Causal Descriptors in QSAR: Deconfounding High-Dimensional Molecular Features via Double Machine Learning and Hypothesis Testing

Quantitative Structure-Activity Relationship (QSAR) modeling is a pillar of computational drug discovery. However, standard machine learning (ML) models are often confounded by the high-dimensional and intensely correlated nature of molecular descriptors. A model may identify a "bulk" property (e.g., molecular weight) as highly predictive, when in fact it is merely a proxy for a true, specific pharmacophore (e.g., a hydrogen bond donor). This correlational insight can misdirect costly synthesis efforts. We propose a statistical framework to move from correlational QSAR to causal QSAR. Our approach uses Double/Debiased Machine Learning (DML) to estimate the unconfounded causal effect of each molecular descriptor on biological activity, treating all other p-1 descriptors as potential confounders. We then apply the Benjamini-Hochberg procedure to these p estimates to perform high-dimensional hypothesis testing and control the False Discovery Rate (FDR).
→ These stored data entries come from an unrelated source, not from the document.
(* ===== verification/EvidencePoolSpec.v ===== *)
(** * The evidence pool of a node

    Histories of the pool: attestations a node saw, evidence taken out, evidence
    dropped.  What it reports convicts, it stays within its bounds, and an equivocation
    it sees is reported. *)

From S2P Require Import Prelude Codec Consensus Idfmt Tx Events LedgerState LedgerKeys.
From S2P Require Import Governance Staking Fee LedgerStake SigCache Admission Evidence EvidenceDispatch.
From S2P Require Import EvidenceCorrect.
#[local] Open Scope Z_scope.

(** The arguments of [observe]. *)
Record Sighting : Type := mkSighting {
  by_offender : list byte;
  at_height : Z;
  at_slot : Z;
  at_view : Z;
  for_committee : list byte;
  for_block : list byte;
  with_sig : list byte
}.

Inductive PoolEvent : Type :=
| Sees (s : Sighting)
| Drains
| Retains (keep : Equivocation -> bool).

(** A pool and the evidence it reported so far. *)
Definition Reporting : Type := EvidencePool * list Equivocation.

Definition sight (p : EvidencePool) (s : Sighting) : option Equivocation * EvidencePool :=
  EvidencePool_observe p (by_offender s) (at_height s) (at_slot s) (at_view s) (for_committee s)
    (for_block s) (with_sig s).
Definition pool_step (r : Reporting) (ev : PoolEvent) : Reporting :=
  match ev with
  | Sees s =>
      let '(found, p) := sight r.1 s in
      (p, match found with Some e => r.2 ++ [e] | None => r.2 end)
  | Drains => ((EvidencePool_drain r.1).2, r.2)
  | Retains keep => (EvidencePool_retain keep r.1, r.2)
  end.
Definition pool_run (evs : list PoolEvent) : Reporting := foldl pool_step (EvidencePool_new, []) evs.

Definition sighting_key (s : Sighting) : WatchKey := (by_offender s, at_height s, at_view s).
Definition evidence_key (e : Equivocation) : WatchKey := (eq_offender e, eq_height e, view_a e).

(** The floor and the sightings under it. *)
Lemma raise_floor_ge h p : h <= ep_floor (raise_floor h p) /\ ep_floor p <= ep_floor (raise_floor h p).
Proof. unfold raise_floor. case_step; cbn; bool_to_prop; lia. Qed.
Lemma raise_floor_seen h p k w : ep_seen (raise_floor h p) !! k = Some w -> ep_seen p !! k = Some w.
Proof.
  unfold raise_floor. case_step; [|done]. cbn. intros H. by apply map_lookup_filter_Some in H as [H _].
Qed.
Lemma raise_floor_size h p : (size (ep_seen (raise_floor h p)) <= size (ep_seen p))%nat.
Proof.
  unfold raise_floor. case_step; [|done]. cbn. apply map_subseteq_size, map_filter_subseteq.
Qed.
Lemma raise_floor_flagged h p k : k ∈ ep_flagged (raise_floor h p) -> k ∈ ep_flagged p.
Proof. unfold raise_floor. case_step; [|done]. cbn. intros H. by apply elem_of_filter in H as [_ H]. Qed.
Lemma raise_floor_pending h p : ep_pending (raise_floor h p) = ep_pending p.
Proof. unfold raise_floor. by case_step. Qed.
Lemma raise_floor_below h p : h <= ep_floor p -> raise_floor h p = p.
Proof. unfold raise_floor. intros H. case_step; [|done]. bool_to_prop. lia. Qed.

Section Pool.
Context {X : Attesting} (chain : ChainBinding) (key_of : list byte -> option (list byte)).

(** The node looks the signer up in its roster and checks the signature first. *)
Definition verified (offender : list byte) (height slot view : Z) (committee block sig : list byte) : Prop :=
  exists pk, key_of offender = Some pk /\ length pk = ML_PUBLIC_KEY_BYTES crypto /\
    signed_by pk (attestation_message chain height slot view committee block) sig = true.
Definition sighting_ok (ev : PoolEvent) : Prop :=
  match ev with
  | Sees s => verified (by_offender s) (at_height s) (at_slot s) (at_view s) (for_committee s)
                (for_block s) (with_sig s)
  | _ => True
  end.
Definition convicts (e : Equivocation) : Prop :=
  exists pk, key_of (eq_offender e) = Some pk /\ Equivocation_attributes e chain pk = true.

Record PoolInv (r : Reporting) : Prop := {
  pool_seen : forall k s c b sg, ep_seen r.1 !! k = Some (s, c, b, sg) ->
    subject_is_view_change b = false /\ verified k.1.1 k.1.2 s k.2 c b sg;
  pool_size : (size (ep_seen r.1) <= MAX_WATCHED_ATTESTATIONS)%nat;
  pool_pending : (length (ep_pending r.1) <= MAX_PENDING_EVIDENCE)%nat;
  pool_pending_in : forall e, e ∈ ep_pending r.1 -> e ∈ r.2;
  pool_flagged : forall k, k ∈ ep_flagged r.1 -> exists e, e ∈ r.2 /\ evidence_key e = k /\ view_b e = view_a e;
  pool_convicts : Forall convicts r.2
}.

Lemma pool_start : PoolInv (EvidencePool_new, []).
Proof. constructor; cbn; try done; try lia; try set_solver. unfold MAX_WATCHED_ATTESTATIONS. rewrite map_size_empty. lia. Qed.

Lemma conflict_convicts o h v s1 s2 c1 c2 b1 b2 g1 g2 :
  b1 <> b2 -> subject_is_view_change b1 = false -> subject_is_view_change b2 = false ->
  verified o h s1 v c1 b1 g1 -> verified o h s2 v c2 b2 g2 ->
  convicts (mkEquivocation o h v v s1 s2 c1 c2 b1 g1 b2 g2).
Proof.
  intros Hb V1 V2 (pk & K1 & Hl & S1) (pk' & K2 & _ & S2). rewrite K1 in K2. injection K2 as <-.
  exists pk. split; [done|]. unfold Equivocation_attributes.
  cbn [block_a block_b view_a view_b eq_height slot_a slot_b committee_a committee_b sig_a sig_b].
  rewrite bool_decide_false by done. rewrite Z.eqb_refl, V1, V2, Hl, Nat.eqb_refl. cbn [negb orb].
  by rewrite S1, S2.
Qed.

(** The pool after its floor was raised, with nothing reported. *)
Lemma raise_floor_inv h r : PoolInv r -> PoolInv (raise_floor h r.1, r.2).
Proof.
  intros []. constructor; cbn [fst snd]; try done.
  - intros k s c b sg H%raise_floor_seen. eauto.
  - etrans; [apply raise_floor_size|done].
  - by rewrite raise_floor_pending.
  - by rewrite raise_floor_pending.
  - intros k H%raise_floor_flagged. eauto.
Qed.

Lemma sight_inv r s : PoolInv r -> sighting_ok (Sees s) -> PoolInv (pool_step r (Sees s)).
Proof.
  intros Hr Hs. cbn [pool_step]. unfold sight, EvidencePool_observe.
  destruct (subject_is_view_change (for_block s)) eqn:Ev; [by destruct r|].
  pose proof (raise_floor_inv (at_height s) r Hr) as Hi. set (p := raise_floor _ _) in *. clearbody p.
  destruct (ep_seen p !! _) as [[[[ps pc] pb] pg]|] eqn:El.
  - destruct (bool_decide (pb = for_block s)) eqn:Eb; [exact Hi|].
    destruct (bool_decide (_ ∈ ep_flagged p)) eqn:Ef; [exact Hi|].
    destruct (_ <=? _)%nat eqn:Ep; [exact Hi|]. bool_to_prop. destruct Hi. cbn [fst snd] in *.
    destruct (pool_seen0 _ _ _ _ _ El) as [V1 S1]. cbn in S1. constructor; cbn [fst snd ep_seen ep_pending ep_flagged]; try done.
    + rewrite length_app. cbn. lia.
    + intros e [He|He]%elem_of_app; apply elem_of_app; [left; auto|by right].
    + intros k [Hk|Hk]%elem_of_union.
      * apply elem_of_singleton in Hk as ->. eexists. split; [apply elem_of_app; right; by left|done].
      * destruct (pool_flagged0 k Hk) as (e & He & Ee). exists e. split; [|done]. apply elem_of_app. by left.
    + apply Forall_app. split; [done|]. constructor; [|constructor]. by apply conflict_convicts.
  - destruct (_ <? _)%nat eqn:Es; [|exact Hi]. bool_to_prop. destruct Hi. cbn [fst snd] in *.
    constructor; cbn [fst snd ep_seen ep_pending ep_flagged]; try done.
    + intros k s' c b sg Hk. apply lookup_insert_Some in Hk as [[<- [= <- <- <- <-]]|[_ Hk]]; [done|eauto].
    + rewrite map_size_insert_None by done. lia.
Qed.

Lemma pool_step_inv r ev : PoolInv r -> sighting_ok ev -> PoolInv (pool_step r ev).
Proof.
  intros Hr Hev. destruct ev as [s| |keep]; [by apply sight_inv|..].
  - destruct Hr. constructor; cbn; try done; [lia|set_solver].
  - destruct Hr. constructor; cbn; try done.
    + etrans; [apply List.filter_length_le|done].
    + intros e He. apply list_elem_of_In, filter_In in He as [He _]. by apply pool_pending_in0, list_elem_of_In.
Qed.

Lemma pool_run_inv evs r : PoolInv r -> Forall sighting_ok evs -> PoolInv (foldl pool_step r evs).
Proof.
  revert r. induction evs as [|ev evs IH]; intros r Hr Hok; [done|]. inversion Hok; subst.
  cbn [foldl]. apply IH; [by apply pool_step_inv|done].
Qed.
End Pool.

(** ** A sighting is kept while its height lasts *)

Definition low (h : Z) (ev : PoolEvent) : Prop := match ev with Sees s => at_height s <= h | _ => True end.

Lemma kept_step r ev h k w :
  h <= ep_floor r.1 -> low h ev -> ep_seen r.1 !! k = Some w ->
  h <= ep_floor (pool_step r ev).1 /\ ep_seen (pool_step r ev).1 !! k = Some w.
Proof.
  intros Hf Hl Hs. destruct ev as [s| |keep]; [|done|done]. cbn [pool_step low] in *.
  unfold sight, EvidencePool_observe. destruct (subject_is_view_change _); [done|].
  rewrite raise_floor_below by lia.
  fold (sighting_key s). cbn zeta.
  destruct (ep_seen r.1 !! sighting_key s) as [[[[ps pc] pb] pg]|] eqn:El.
  - repeat case_step; done.
  - case_step; [|done]. cbn. split; [done|]. rewrite lookup_insert_ne; [done|]. intros Ek. rewrite <- Ek in Hs. congruence.
Qed.
Lemma kept_run evs r h k w :
  h <= ep_floor r.1 -> Forall (low h) evs -> ep_seen r.1 !! k = Some w ->
  h <= ep_floor (foldl pool_step r evs).1 /\ ep_seen (foldl pool_step r evs).1 !! k = Some w.
Proof.
  intros Hf Hl. revert r Hf. induction Hl as [|ev evs Hev Hl IH]; intros r Hf Hs; [done|]. cbn [foldl].
  destruct (kept_step r ev h k w Hf Hev Hs). by apply IH.
Qed.

(** A first sighting with room is kept, and a second one of another block is reported. *)
Lemma first_kept r s :
  subject_is_view_change (for_block s) = false -> ep_floor r.1 <= at_height s ->
  ep_seen r.1 !! sighting_key s = None -> (size (ep_seen r.1) < MAX_WATCHED_ATTESTATIONS)%nat ->
  at_height s <= ep_floor (pool_step r (Sees s)).1 /\
  ep_seen (pool_step r (Sees s)).1 !! sighting_key s =
    Some (at_slot s, for_committee s, for_block s, with_sig s).
Proof.
  intros Hv Hf Hn Hr. cbn [pool_step]. unfold sight, EvidencePool_observe. rewrite Hv.
  assert (El : ep_seen (raise_floor (at_height s) r.1) !! sighting_key s = None).
  { apply eq_None_not_Some. intros [w Hw%raise_floor_seen]. congruence. }
  fold (sighting_key s). cbn zeta. rewrite El. pose proof (raise_floor_size (at_height s) r.1).
  destruct (Nat.ltb_spec (size (ep_seen (raise_floor (at_height s) r.1))) MAX_WATCHED_ATTESTATIONS); [|lia].
  cbn. split; [apply raise_floor_ge|apply lookup_insert_eq].
Qed.

Lemma second_reported r s slot c b sg :
  subject_is_view_change (for_block s) = false -> at_height s <= ep_floor r.1 ->
  ep_seen r.1 !! sighting_key s = Some (slot, c, b, sg) -> b <> for_block s ->
  (length (ep_pending r.1) < MAX_PENDING_EVIDENCE)%nat ->
  sighting_key s ∈ ep_flagged r.1 \/
  (pool_step r (Sees s)).2 = r.2 ++ [mkEquivocation (by_offender s) (at_height s) (at_view s) (at_view s)
    slot (at_slot s) c (for_committee s) b sg (for_block s) (with_sig s)].
Proof.
  intros Hv Hf Hs Hb Hp. cbn [pool_step]. unfold sight, EvidencePool_observe. rewrite Hv, raise_floor_below by done.
  fold (sighting_key s). cbn zeta. rewrite Hs, bool_decide_false by done.
  destruct (bool_decide (_ ∈ ep_flagged r.1)) eqn:Ef; [left; by bool_to_prop|right].
  by destruct (Nat.leb_spec MAX_PENDING_EVIDENCE (length (ep_pending r.1))); [lia|].
Qed.

Lemma reports_kept r ev e : e ∈ r.2 -> e ∈ (pool_step r ev).2.
Proof.
  intros He. destruct ev as [s| |]; [|done|done]. cbn [pool_step]. destruct (sight r.1 s) as [[]]; cbn; set_solver.
Qed.

(** ** The property *)


(** A scheme that accepts every signature of the right length, and two attestations. *)
Definition trusting : Attesting := {|
  crypto := example_crypto;
  attest_verify := fun _ _ _ _ => true;
  public_key_is_degenerate := fun _ => false;
  ATTEST_CONTEXT := [];
  block_to_bytes := fun _ value _ _ => value;
  digest_256 := example_hash
|}.
Definition example_sighting (block : byte) : Sighting :=
  mkSighting (ascii "q1") 9 4 0 (zeros 32) [block] (zeros 32).
Definition example_sightings : list PoolEvent :=
  Sees (example_sighting x01) :: [Drains] ++ [Sees (example_sighting x02)].
Lemma example_sightings_ok :
  Forall (@sighting_ok trusting (mkBinding 7 (zeros 32)) (fun _ => Some (zeros 32))) example_sightings.
Proof. repeat constructor; by exists (zeros 32). Qed.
We validate this framework using a simulation study that explicitly models the high-correlation and confounding structures endemic to chemoinformatics. We show that baseline models (Lasso, Random Forest) are easily misled, consistently ranking non-causal but confounded "bulk" descriptors as highly important. In contrast, our DML + FDR framework successfully "sees through" the confounding, correctly identifies the true causal descriptors, and rejects the spurious ones, while maintaining the target FDR. This causal inference framework provides a robust method for "deconfounding" the molecular descriptor space. By identifying features with a statistically significant causal link to activity, it can provide medicinal chemists with more reliable, interpretable, and actionable hypotheses for rational drug design.